Fatma Marouf is a professor at Texas A&M School of Law and the founding director of the Immigrant Rights Clinic. She supervises students on cases involving deportation defense, asylum, and humanitarian applications. She also litigates federal cases involving the constitutional and civil rights of immigrants, including access to health care in immigration detention, abuses against detained immigrants, and prolonged detention. She served as a consultant to the U.N. High Commissioner for Refugees on a report related to LGBTQIA+ immigrants in detention and previously co-directed the Immigration Clinic at the University of Nevada, Las Vegas. She is also on the board of the National Immigration Project of the National Lawyers Guild.

Fatma writes extensively on issues related to immigration law. Her scholarship advances legal reforms and proposes litigation strategies aimed at improving the fairness of removal proceedings and reducing the use of detention. She has empirically examined the adjudication of federal immigration appeals, as well as regional variations in immigration enforcement. She was named a Bellow Scholar for engaging in empirical research that promotes access to justice. She is currently investigating issues at the intersection of immigration policies and public health.
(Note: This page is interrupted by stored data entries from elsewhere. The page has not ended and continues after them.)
Definition editDataBaseTable : prog unit :=
  checked <- check_columns no_isIntType ;;
  match checked with
  | None => done
  | Some regxsList =>
      rangeKeys <- val_of "#rangeKeys" ;;
      rangeKeys <- trimmed rangeKeys ;;
      dbName <- val_of "#dbName" ;;
      name <- val_of "#name" ;;
      clusterId <- val_of "#clusterId" ;;
      if no_name name then swal1 "表名必须填写" else
      swal (warn "修改表?" "修改")
        (Fn0 (data <- get_var "data" ;;
              ajax (post "/metadata/editTable"
                      [("dbName", dbName); ("name", name); ("columns", json data);
                       ("regxs", json (Arr regxsList)); ("rangeKeys", rangeKeys);
                       ("clusterId", clusterId)])
                (report "修改成功!" "表修改成功" "修改表失败")
                (failed_res "修改表失败")))
  end.

(** The ready handler: the columns of the table, and the dynamic ones, which
    are read but not shown. *)
Definition edit_load : prog unit :=
  dbName <- val_of "#dbName" ;;
  name <- val_of "#name" ;;
  clusterId <- val_of "#clusterId" ;;
  columnsArray <- new_ref (Arr []) ;;
  regxsArray <- new_ref (Arr []) ;;
  ajax (post_sync "/metadata/getTableColumns"
          [("dbName", dbName); ("name", name); ("clusterId", clusterId)])
    (fun data =>
       ok <- code_is data 0 ;;
       if ok then
         d <- get data "data" ;;
         columns <- get d "columns" ;;
         get columns "length" ;;
         put_ref columnsArray (Arr (items columns)) ;;
         regxs <- get d "regxs" ;;
         if loose_eq regxs Null then done else
         get regxs "length" ;;
         put_ref regxsArray (Arr (items regxs))
       else msg <- get data "msg" ;; swal3 "获取失败" msg "error")
    (failed_res "获取失败") ;;
  columns <- get_ref columnsArray ;;
  set_var "data" columns ;;
  call "jsGrid" [Str "#jsGrid"; grid_options "自增id" columns].

(** ** The pages *)

(** The grid changes the shared array: a row is added, replaced or removed. *)
Inductive action : Type :=
| ASubmit
| AInsert (r : val)
| AUpdate (i : nat) (r : val)
| ARemove (i : nat).

Definition grid (f : list val -> list val) : prog unit :=
  data <- get_var "data" ;; set_var "data" (Arr (f (elements data))).

Definition handler (submit : prog unit) (a : action) : prog unit :=
  match a with
  | ASubmit => submit
  | AInsert r => grid (fun l => l ++ [r])
  | AUpdate i r => grid (fun l => <[i := r]> l)
  | ARemove i => grid (delete i)
  end.

(** The ready handler of createtable.js: an empty grid. *)
Definition create_load : prog unit :=
  set_var "data" (Arr []) ;; call "jsGrid" [Str "#jsGrid"; grid_options "自增" (Arr [])].

Definition create_page : page :=
  {| p_action := action; p_load := create_load; p_handler := handler createDataBaseTable |}.
Definition edit_page : page :=
  {| p_action := action; p_load := edit_load; p_handler := handler editDataBaseTable |}.

(** ** The second loop without its index *)

(** The column after a dynamic one is kept without being looked at. *)
Fixpoint split_skip (data : list val) : split_result :=
  match data with
  | [] => Split [] []
  | r :: rest =>
      match field r "name" with
      | Str columnName =>
          if has_dash columnName then Dashed (r :: rest) else
          let r' := normalise r in
          if is_dynamic r' then
            match rest with
            | [] => Split [] [r']
            | s :: rest' =>
                match split_skip rest' with
                | Dashed d => Dashed (s :: d)
                | NoName d => NoName (s :: d)
                | Split d l => Split (s :: d) (r' :: l)
                end
            end
          else
            match split_skip rest with
            | Dashed d => Dashed (r' :: d)
            | NoName d => NoName (r' :: d)
            | Split d l => Split (r' :: d) l
            end
      | _ => NoName (r :: rest)
      end
  end.
(* ===== verification/ServerInfo.v ===== *)
(** * The list of servers (static/js/serverInfo.js)

    Servers are entered one by one in a grid, whose rule [mycheck] tests an
    address, or in a batch with [createip]; both use the same regular
    expression for addresses.  [re_dotted_quad] shows what it accepts. *)

From S2P Require Import Prelude JsValue Json Browser Logic Contracts Widgets Utils DatePairs Urls Regex Batch.
From Stdlib Require Import Ascii.

(** ** The expression *)

(** [([0-9]|[1-9]\d|1\d\d|2[0-4]\d|25[0-5])] *)
Definition octet : regex :=
  Alt digit
    (Alt (Seq (Class (char_range "1" "9")) digit)
      (Alt (Seq (char "1") (Seq digit digit))
        (Alt (Seq (char "2") (Seq (Class (char_range "0" "4")) digit))
             (Seq (char "2") (Seq (char "5") (Class (char_range "0" "5"))))))).

Definition dot : regex := char ".".

Definition re : regex :=
  Seq octet (Seq dot (Seq octet (Seq dot (Seq octet (Seq dot octet))))).

(** [re.test(v)] converts its argument to a text. *)
Definition re_test (v : val) : bool := matches re (to_str v).

(** ** The rule of the grid *)

(** [isNaN(parseFloat(s))]: no number starts the text. *)
Definition leads_number (s : string) : bool :=
  match s with
  | String a s' =>
      is_digit a || Ascii.eqb a "." && match s' with String b _ => is_digit b | _ => false end
      || match str_prefix "Infinity" s with Some _ => true | None => false end
  | EmptyString => false
  end.
Definition parse_float_nan (v : val) : bool :=
  match trim_left (to_str v) with
  | String a s =>
      negb (leads_number (if Ascii.eqb a "+" || Ascii.eqb a "-" then s else String a s))
  | EmptyString => true
  end.

(** [[ok, message, ""]]. *)
Definition mycheck (value : val) : val :=
  if parse_float_nan value || negb (re_test value)
  then Arr [Bool false; Str "请输入正确的ip"; Str ""]
  else Arr [Bool true; Str ""; Str ""].

(** ** The grid *)

Definition colModel (off : Z) : list column :=
  [ col "ID" "id" "center" ""; col "IP" "ip" "center" "";
    formatted (fun v _ _ => match to_number v with
                            | Fin z => Str (Utils.formatDate (local_date off z) (Some "yyyy-MM-dd hh:mm:ss"))
                            | NaN => Str "NaN-NaN-NaN NaN:NaN:NaN"
                            end) (col "创建时间" "createdTime" "center" "");
    col "状态" "status" "center" "" ].

Definition grid_options : val :=
  Obj [("url", Str "/serverInfo/getServerList"); ("datatype", Str "json"); ("height", Str "50%");
       ("autowidth", Bool true); ("shrinkToFit", Bool true); ("rowNum", int 10);
       ("rowList", Arr [int 10; int 20; int 30]);
       ("colNames", Arr [Str "ID"; Str "IP"; Str "创建时间"; Str "状态"]);
       ("pager", Str "#server_pager_list"); ("viewrecords", Bool true); ("caption", Str "服务器列表");
       ("add", Bool true); ("edit", Bool true); ("addtext", Str "Add"); ("edittext", Str "Edit");
       ("editurl", Str "/serverInfo/editServerInfo"); ("hidegrid", Bool false);
       ("closeOnEscape", Bool true); ("rownumbers", Bool true)].

(** The grid itself is jqGrid's; its columns are [colModel]. *)
Definition load : prog unit :=
  call "jqGrid" [Str "#server_table_list"; grid_options] ;;
  call "setSelection" [Str "#server_table_list"; int 4; Bool true] ;;
  call "navGrid" [Str "#server_pager_list";
    Obj [("edit", Bool true); ("add", Bool true); ("del", Bool true); ("search", Bool true)];
    Obj [("height", int 200); ("reloadAfterSubmit", Bool true); ("closeAfterAdd", Bool true);
         ("closeAfterEdit", Bool true)]] ;;
  call "navSeparatorAdd" [Str "#server_pager_list"] ;;
  call "navButtonAdd" [Str "#server_pager_list";
    Obj [("caption", Str "批量添加"); ("buttonicon", Str "ui-icon-newwin"); ("position", Str "last");
         ("title", Str "请上传excel文件"); ("modal", Bool true); ("cursor", Str "pointer")]].

Definition ipadd : prog unit := show_modal "#ipModal".
Definition firm : prog unit := show_modal "#identifier".

(** ** Batch entry *)

(** [while (ip--) if (!re.test(l[ip])) { alert; return; }]: the lines from the
    last to the first. *)
Fixpoint check_lines (lines : list string) : bool :=
  match lines with
  | [] => true
  | l :: lines' => if negb (re_test (Str l)) then false else check_lines lines'
  end.

Definition newline : ascii := "010".

(** [$.trim] of a missing field is the empty text. *)
Definition trim_val (v : val) : string :=
  match v with Undef | Null => "" | _ => trim (to_str v) end.

Definition createip : prog unit :=
  iplist <- val_of "#iplist" ;;
  let iplistTemp := split_on newline (trim_val iplist) in
  if negb (check_lines (rev iplistTemp)) then alert (Str "请输入正确的IP") else
  ajax (Request "/serverInfo/createIp" "post" true "application/json;charset=utf-8"
          (json (Arr (List.map Str iplistTemp))))
    (fun data =>
       ok <- code_is data 0 ;;
       if ok then alert (Str "插入成功") else done)
    no_error.

Inductive action : Type := AIpadd | AFirm | ACreateip.

Definition handler (a : action) : prog unit :=
  match a with AIpadd => ipadd | AFirm => firm | ACreateip => createip end.

Definition server_page : page :=
  {| p_action := action; p_load := load; p_handler := handler |}.

(** ** What the expression accepts *)

Definition is_octet (z : Z) : Prop := 0 <= z <= 255.

(** Four numbers from 0 to 255 in decimal, without leading zeros. *)
Definition dotted_quad (s : string) : Prop :=
  exists a b c d, is_octet a /\ is_octet b /\ is_octet c /\ is_octet d /\
    s = string_of_Z a +:+ "." +:+ string_of_Z b +:+ "." +:+ string_of_Z c +:+ "." +:+ string_of_Z d.

Definition numerals : list string := List.map string_of_Z (zrange 0 256).

Lemma octet_words_numerals :
  forallb (fun s => existsb (String.eqb s) numerals) (words octet) = true /\
  forallb (fun s => existsb (String.eqb s) (words octet)) numerals = true.
Proof. split; vm_compute; reflexivity. Qed.

Lemma octet_lang s : lang octet s <-> exists z, is_octet z /\ s = string_of_Z z.
Proof.
  rewrite lang_words. destruct octet_words_numerals as [H1 H2].
  rewrite forallb_forall in H1, H2. split.
  - intros Hs. apply H1, existsb_exists in Hs as (t & Ht & ->%String.eqb_eq).
    apply in_map_iff in Ht as (z & <- & Hz). exists z. split; [|done].
    apply list_elem_of_In, list_elem_of_fmap in Hz as (i & -> & Hi). apply elem_of_seq in Hi.
    unfold is_octet. lia.
  - intros (z & Hz & ->). assert (Hin : In (string_of_Z z) numerals).
    { apply in_map, list_elem_of_In, list_elem_of_fmap. exists (Z.to_nat z).
      unfold is_octet in Hz. split; [lia|]. apply elem_of_seq. lia. }
    by apply H2, existsb_exists in Hin as (t & Ht & ->%String.eqb_eq).
Qed.

Lemma lang_Seq r1 r2 s :
  lang (Seq r1 r2) s <-> exists s1 s2, lang r1 s1 /\ lang r2 s2 /\ s = s1 +:+ s2.
Proof.
  split.
  - inversion 1 as [| |? ? s1 s2 H1 H2| |]; subst. eauto.
  - intros (s1 & s2 & H1 & H2 & ->). by constructor.
Qed.

Lemma lang_dot s : lang dot s <-> s = ".".
Proof.
  split; [|intros ->; constructor; by left].
  inversion 1 as [|? a Ha| | |]; subst. apply list_elem_of_singleton in Ha. by subst.
Qed.

Lemma re_lang s : matches re s = true <-> dotted_quad s.
Proof.
  rewrite matches_lang. split.
  - intros (s1 & r1 & (a & Ha & ->)%octet_lang & H & ->)%lang_Seq.
    apply lang_Seq in H as (? & r2 & ->%lang_dot & H & ->).
    apply lang_Seq in H as (s2 & r3 & (b & Hb & ->)%octet_lang & H & ->).
    apply lang_Seq in H as (? & r4 & ->%lang_dot & H & ->).
    apply lang_Seq in H as (s3 & r5 & (c & Hc & ->)%octet_lang & H & ->).
    apply lang_Seq in H as (? & s4 & ->%lang_dot & (d & Hd & ->)%octet_lang & ->).
    by exists a, b, c, d.
  - intros (a & b & c & d & Ha & Hb & Hc & Hd & ->). unfold re.
    repeat (constructor; [apply octet_lang; by eauto|constructor; [by apply lang_dot|]]).
    apply octet_lang. by eauto.
Qed.

(** A dotted quad begins with a digit: the test with [parseFloat] refuses
    nothing more. *)
Lemma quad_number s : dotted_quad s -> parse_float_nan (Str s) = false.
Proof.
  intros (a & b & c & d & Ha & _ & _ & _ & ->). unfold is_octet in Ha.
  pose proof (string_of_Z_digits a (proj1 Ha)) as Hd.
  destruct (string_of_Z a) as [|x s] eqn:E; [by apply string_of_Z_nonempty in E|].
  cbn in Hd. apply andb_true_iff in Hd as [Hx _].
  unfold parse_float_nan. cbn [to_str]. rewrite str_app_cons.
  generalize (s +:+ "." +:+ string_of_Z b +:+ "." +:+ string_of_Z c +:+ "." +:+ string_of_Z d).
  intros t. clear -Hx. destruct x as [[] [] [] [] [] [] [] []]; try discriminate Hx;
    destruct t as [|? [|? t]]; reflexivity.
Qed.

(** The rule of the grid accepts exactly the texts made of four numbers
    from 0 to 255 in decimal, separated by dots. *)
Theorem mycheck_dotted_quad (v : val) :
  mycheck v = Arr [Bool true; Str ""; Str ""] <-> dotted_quad (to_str v).
Proof.
  rewrite <- re_lang. unfold mycheck, re_test. destruct (matches re (to_str v)) eqn:E.
  - assert (Hn : parse_float_nan v = false).
    { apply re_lang, quad_number in E. exact E. }
    by rewrite Hn.
  - rewrite orb_true_r. split; intros H; discriminate H.
Qed.

Lemma check_lines_rev lines : check_lines (rev lines) = true <-> Forall dotted_quad lines.
Proof.
  transitivity (Forall dotted_quad (rev lines)); [|by rewrite <- Permutation_rev].
  induction (rev lines) as [|l ls IH]; [by split|]. cbn [check_lines].
  rewrite Forall_cons_iff, <- re_lang. unfold re_test.
  change (to_str (Str l)) with l. destruct (matches re l); cbn [negb]; [rewrite IH; tauto|]. split; [done|]. by intros [? _].
Qed.

#[global] Instance dotted_quad_dec s : Decision (dotted_quad s).
Proof. destruct (matches re s) eqn:E; [left|right]; rewrite <- re_lang, E; done. Defined.

(** The lines of the field. *)
Definition entered (w : world) : list string :=
  split_on newline (trim_val (value_of w "#iplist")).

Lemma clean_strings l : clean (Arr (List.map Str l)) = true.
Proof. induction l as [|s l IH]; [done|]. exact IH. Qed.

(** C34: the batch entry of servers sends nothing and warns the user when a line
    of the field is not an address; otherwise it sends one request, whose JSON
    body the server reads back as the list of the lines, in their order. *)
Theorem createip_submission (E : env) (w : world) :
  let out := w_out (task E createip w) in
  if decide (Forall dotted_quad (entered w))
  then exists body, out = w_out w ++ [Sent (Request "/serverInfo/createIp" "post" true
                                         "application/json;charset=utf-8" (Str body))] /\
                    parse body = Some (Arr (List.map Str (entered w)))
  else out = w_out w ++ [Alerted (Str "请输入正确的IP")].
Proof.
  cbv zeta. unfold task, createip. cbn [bind val_of op1 run exec_op]. fold (entered w).
  fold (attr_of w "#iplist" "value"). fold (value_of w "#iplist"). fold (entered w).
  pose proof (check_lines_rev (entered w)) as Hc.

  destruct (decide (Forall dotted_quad (entered w))) as [H|H].
  - rewrite (proj2 Hc H). pose proof (clean_strings (entered w)) as Hl.
    destruct (stringify_clean _ Hl) as (body & Hb). exists body. unfold json. rewrite Hb.
    split; [done|]. by apply parse_stringify.
  - destruct (check_lines (rev (entered w))) eqn:Ec; [by destruct H; apply Hc|done].
Qed.
(* ===== verification/SqlConsole.v ===== *)
(** * The SQL console (static/js/console/panel.js, viewconsole.js)

    [btnQuery] sends the selected part of the text field, or all of it;
    [addPanel] opens a tab with a grid for every result; the context menus of a
    grid hide columns and copy rows to the clipboard.  A text area holds a
    string, and positions in it are counted in bytes here.  The branches for
    Internet Explorer's [document.selection] and [createTextRange] are not
    modelled. *)

From S2P Require Import Prelude JsValue Browser Logic Contracts Urls.
From Stdlib Require Import Ascii.

(** ** Cells *)

(** U+00A0 in UTF-8. *)
Definition nbsp_head : ascii := "194".
Definition nbsp_tail : ascii := "160".

(** The serialisation of a text node, [$('<div/>').text(val).html()]. *)
Fixpoint text_html (s : string) : string :=
  match s with
  | EmptyString => ""
  | String a s' =>
      if Ascii.eqb a "&" then "&amp;" +:+ text_html s'
      else if Ascii.eqb a "<" then "&lt;" +:+ text_html s'
      else if Ascii.eqb a ">" then "&gt;" +:+ text_html s'
      else if Ascii.eqb a nbsp_head then
        match s' with
        | String b s'' =>
            if Ascii.eqb b nbsp_tail then "&nbsp;" +:+ text_html s'' else String a (text_html s')
        | EmptyString => String a ""
        end
      else String a (text_html s')
  end.

Definition html2Escape (v : val) : val :=
  match v with
  | Str s =>
      if negb (String.eqb s "") && (has_char "<" s || has_char ">" s) then Str (text_html s) else v
  | _ => v
  end.

(** ** Results *)

Definition js_inc (v : val) : val :=
  match to_number v with Fin z => int (z + 1) | NaN => Num NaN end.

(** A column of the grid; its formatter is [html2Escape]. *)
Definition grid_column (key : val) : val :=
  Obj [("field", key); ("title", key); ("width", int 100)].

Definition addPanel (keys values : val) : prog unit :=
  index <- get_var "index" ;;
  call "tabs" [Str "#retTabs"; Str "add";
    Obj [("title", Str ("结果集:" +:+ to_str index));
         ("content", Str (q "<table id=`grid" +:+ to_str index +:+ q "`></table>"));
         ("closable", Bool true); ("border", Bool false); ("width", Str "auto"); ("height", Str "auto")]] ;;
  get keys "length" ;;
  call "datagrid" [Str ("#grid" +:+ to_str index);
    Obj [("fit", Bool true); ("data", values); ("method", Str "post");
         ("columns", Arr [Arr (List.map grid_column (items keys))]); ("rownumbers", Bool true);
         ("singleSelect", Bool true); ("autoRowHeight", Bool false); ("height", Str "auto")]] ;;
  set_var "index" (js_inc index).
Before entering academia, Fatma practiced immigration law in Los Angeles, clerked for the Hon. Consuelo B. Marshall, then Chief Judge of the U.S. District Court for the Central District of California, and worked as an attorney with California Rural Legal Assistance. 

She received her law degree from Harvard Law School, her Master of Public Health in Epidemiology from the Harvard T.H. Chan School of Public Health, and her bachelor’s degree from Yale.